═════ INFORMATION ═════

(* ===== verification/Config.v ===== *)
(** * Configuration (internal/config/config.go): data, defaults and static
    validation.

    Durations are nanoseconds.  YAML decoding is a third-party library: [Load]
    takes the decoder as an argument.  Go's map iteration order over [Ciphers]
    is the argument [order] of [ValidateStatic]. *)
From Stdlib Require Import ZArith Lia.
From stdpp Require Import base option list gmap strings numbers.
From S2P Require Import Prelude.

Definition Millisecond : Z := 1000000.
Definition Second : Z := 1000000000.
Definition Minute : Z := 60 * Second.
Definition Hour : Z := 60 * Minute.

Definition DefaultWGDir : string := "/etc/wireguard".
Definition MinimumPollInterval : Z := 100 * Millisecond.
Definition MaxProfilesPerGeneration : Z := 64.
Definition MaxCiphersPerGeneration : Z := 64.
Definition MaxUnderlaysPerGeneration : Z := 256.
Definition MaxManagedRulesPerGeneration : Z := 256.
Definition MaxDirectionalRulesPerGeneration : Z := 1024.
Definition MaxFakeTCPSessions : Z := 16384.
Definition MaxFakeTCPHalfOpenSessions : Z := 4096.
Definition MaxFakeTCPHalfOpenPerSource : Z := 256.
Definition MaxFakeTCPSYNBurst : Z := 4096.
Definition MaxFakeTCPSYNSourceLedger : Z := 16384.
Definition MaxFakeTCPPendingFlows : Z := 4096.
Definition MaxFakeTCPPendingPacketsPerFlow : Z := 4.
Definition MaxFakeTCPPendingBytes : Z := Z.shiftl 1 20.
Definition FakeTCPChecksumModePartialCompleteReset : string := "partial-complete-reset-required".
Definition FakeTCPIngressModeXDPGenericExact : string := "xdp-generic-exact".
Definition FakeTCPChecksumBackendAuto : string := "auto".
Definition FakeTCPChecksumBackendKfunc : string := "kfunc".
Definition FakeTCPChecksumBackendKprobe : string := "kprobe".
Definition StartupGuardModeNFTTemporaryDrop : string := "nft-temporary-drop".
Definition StartupGuardModeNone : string := "none".
Definition deprecatedFakeTCPIngressModeXDPRequired : string := "xdp-required".

(** ** Data *)

Record Underlay := mkUnderlay { ul_Name : string; ul_Type : string; ul_Parser : string }.

Record TypeWordProfile := mkTypeWords {
  tw_Initiation : Z; tw_Response : Z; tw_CookieReply : Z; tw_TransportData : Z
}.

(** [pr_IndexMode] is [Index.Mode]. *)
Record Profile := mkProfile {
  pr_Preset : string;
  pr_TypeWord : TypeWordProfile;
  pr_IndexMode : string;
  pr_AllowPassthrough : bool
}.

Record ICMPTransport := mkICMP { icmp_Role : string; icmp_ID : Z }.

Record FakeTCPTransport := mkFakeTCP {
  ft_Experimental : bool;
  ft_ChecksumMode : string;
  ft_IngressMode : string;
  ft_SessionCapacity : Z;
  ft_MaxHalfOpenSessions : Z;
  ft_MaxHalfOpenPerSource : Z;
  ft_SYNRateInterval : Z;
  ft_SYNBurst : Z;
  ft_SYNBurstPerSource : Z;
  ft_SYNSourceLedgerCapacity : Z;
  ft_SYNSourceLedgerTTL : Z;
  ft_MaxPendingFlows : Z;
  ft_MaxPendingPacketsPerFlow : Z;
  ft_MaxPendingBytes : Z;
  ft_HandshakeTimeout : Z;
  ft_KeepaliveInterval : Z;
  ft_IdleTimeout : Z
}.

Record Transport := mkTransport { tr_Mode : string; tr_ICMP : ICMPTransport; tr_FakeTCP : FakeTCPTransport }.

Record WireGuard := mkWireGuard {
  wg_Name : string;
  wg_Config : string;
  wg_Profile : string;
  wg_Cipher : string;
  wg_NetNS : string;
  wg_Transport : Transport
}.

Record Cipher := mkCipher {
  ci_Mode : string;
  ci_Auth : string;
  ci_Scope : string;
  ci_KeyDerivation : string;
  ci_Secret : string;
  ci_SecretFile : string;
  ci_Password : string;
  ci_KeyLen : Z;
  ci_MaxBytes : Z
}.

Record Runtime := mkRuntime {
  rt_PollInterval : Z;
  rt_AttachmentBackend : string;
  rt_ChecksumBackend : string;
  rt_RequireNonzeroFwmark : bool;
  rt_StrictRuntimeFwmark : bool;
  rt_AllowZeroFwmarkFallback : bool;
  rt_requireNonzeroFwmarkSet : bool;
  rt_strictRuntimeFwmarkSet : bool
}.

Record StartupGuard := mkGuard {
  sg_Mode : string;
  sg_EgressMatch : string;
  sg_IngressMatch : string;
  sg_RandomListenPortBehavior : string
}.

Record Policy := mkPolicyCfg {
  po_NonManagedUDP : string;
  po_ManagedEgressMapMiss : string;
  po_ManagedEgressBadType : string;
  po_ManagedEgressBadLength : string;
  po_EgressManagedIPv6ExtHeader : string;
  po_ManagedIngressMapMiss : string;
  po_ManagedIngressBadType : string;
  po_ManagedIngressBadLength : string;
  po_IngressManagedIPv6ExtHeader : string;
  po_IPv4FirstFragment : string;
  po_NonFirstIngress : string;
  po_NonFirstEgressIfManagedFwmark : string;
  po_OptionalDropAllOnUnderlay : bool;
  po_IPv6Fragment : string;
  po_StartupFailMode : string
}.

Record Config := mkConfig {
  c_Version : Z;
  c_Mode : string;
  c_Underlays : list Underlay;
  c_WireGuards : list WireGuard;
  c_Profiles : gmap string Profile;
  c_Ciphers : gmap string Cipher;
  c_FwmarkPolicyMode : string;
  c_Runtime : Runtime;
  c_StartupGuard : StartupGuard;
  c_UnderlayOverlapPolicy : string;
  c_Policy : Policy
}.

(** ** Defaults *)

Definition str_empty (s : string) : bool := bool_decide (s = "").
Definition defaultString (s value : string) : string := if str_empty s then value else s.
Definition default_num (n value : Z) : Z := if n =? 0 then value else n.

Definition applyDefaults (p : Policy) : Policy :=
  mkPolicyCfg (defaultString (po_NonManagedUDP p) "pass")
    (defaultString (po_ManagedEgressMapMiss p) "drop")
    (defaultString (po_ManagedEgressBadType p) "drop")
    (defaultString (po_ManagedEgressBadLength p) "drop")
    (defaultString (po_EgressManagedIPv6ExtHeader p) "drop")
    (defaultString (po_ManagedIngressMapMiss p) "pass")
    (defaultString (po_ManagedIngressBadType p) "drop")
    (defaultString (po_ManagedIngressBadLength p) "drop")
    (defaultString (po_IngressManagedIPv6ExtHeader p) "drop")
    (defaultString (po_IPv4FirstFragment p) "drop")
    (defaultString (po_NonFirstIngress p) "pass")
    (defaultString (po_NonFirstEgressIfManagedFwmark p) "drop")
    (po_OptionalDropAllOnUnderlay p)
    (defaultString (po_IPv6Fragment p) "drop")
    (defaultString (po_StartupFailMode p) "fail_closed_for_managed_flows").

(** The empty and the deprecated ingress mode both become the current one. *)
Definition default_ingress_mode (s : string) : string :=
  let mode := defaultString s FakeTCPIngressModeXDPGenericExact in
  if String.eqb mode deprecatedFakeTCPIngressModeXDPRequired
  then FakeTCPIngressModeXDPGenericExact else mode.

(** The FakeTCP block of [ApplyDefaults]; later fields read the defaulted
    earlier ones. *)
Definition default_faketcp (f : FakeTCPTransport) : FakeTCPTransport :=
  let checksumMode := defaultString (ft_ChecksumMode f) FakeTCPChecksumModePartialCompleteReset in
  let ingressMode := default_ingress_mode (ft_IngressMode f) in
  let sessions := default_num (ft_SessionCapacity f) 4096 in
  let halfOpen := default_num (ft_MaxHalfOpenSessions f) (Z.max 1 (sessions / 4)) in
  let perSource := default_num (ft_MaxHalfOpenPerSource f) (Z.min 16 halfOpen) in
  let interval := default_num (ft_SYNRateInterval f) (100 * Millisecond) in
  let burst := default_num (ft_SYNBurst f) (Z.min 256 halfOpen) in
  let burstPerSource := default_num (ft_SYNBurstPerSource f) (Z.min 8 burst) in
  let ledger := default_num (ft_SYNSourceLedgerCapacity f) (Z.max halfOpen 4096) in
  let ttl := default_num (ft_SYNSourceLedgerTTL f) (5 * Minute) in
  let flows := default_num (ft_MaxPendingFlows f) (Z.min 1024 halfOpen) in
  let packets := default_num (ft_MaxPendingPacketsPerFlow f) 1 in
  let bytes := default_num (ft_MaxPendingBytes f) (Z.shiftl 256 10) in
  let handshake := default_num (ft_HandshakeTimeout f) (5 * Second) in
  let keepalive := default_num (ft_KeepaliveInterval f) (20 * Second) in
  let idle := default_num (ft_IdleTimeout f) (2 * Minute) in
  mkFakeTCP (ft_Experimental f) checksumMode ingressMode sessions halfOpen perSource interval burst
    burstPerSource ledger ttl flows packets bytes handshake keepalive idle.

Definition default_wireguard (wg : WireGuard) : WireGuard :=
  let config := if str_empty (wg_Config wg) && negb (str_empty (wg_Name wg))
                then DefaultWGDir +:+ "/" +:+ wg_Name wg +:+ ".conf" else wg_Config wg in
  let netns := defaultString (wg_NetNS wg) "root" in
  let t := wg_Transport wg in
  let mode := defaultString (tr_Mode t) "udp" in
  let fake := if String.eqb mode "faketcp" then default_faketcp (tr_FakeTCP t)
              else tr_FakeTCP t in
  mkWireGuard (wg_Name wg) config (wg_Profile wg) (wg_Cipher wg) netns
    (mkTransport mode (tr_ICMP t) fake).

═════

- **PROBLEM TO SOLVE**:
The lines to retype, exactly and only, run from the first line of the material through the line with "From S2P Require Import Prelude.".

- **ANSWER FOR THE TASK**:
(* ===== verification/Config.v ===== *)
(** * Configuration (internal/config/config.go): data, defaults and static
    validation.

    Durations are nanoseconds.  YAML decoding is a third-party library: [Load]
    takes the decoder as an argument.  Go's map iteration order over [Ciphers]
    is the argument [order] of [ValidateStatic]. *)
From Stdlib Require Import ZArith Lia.
From stdpp Require Import base option list gmap strings numbers.
From S2P Require Import Prelude.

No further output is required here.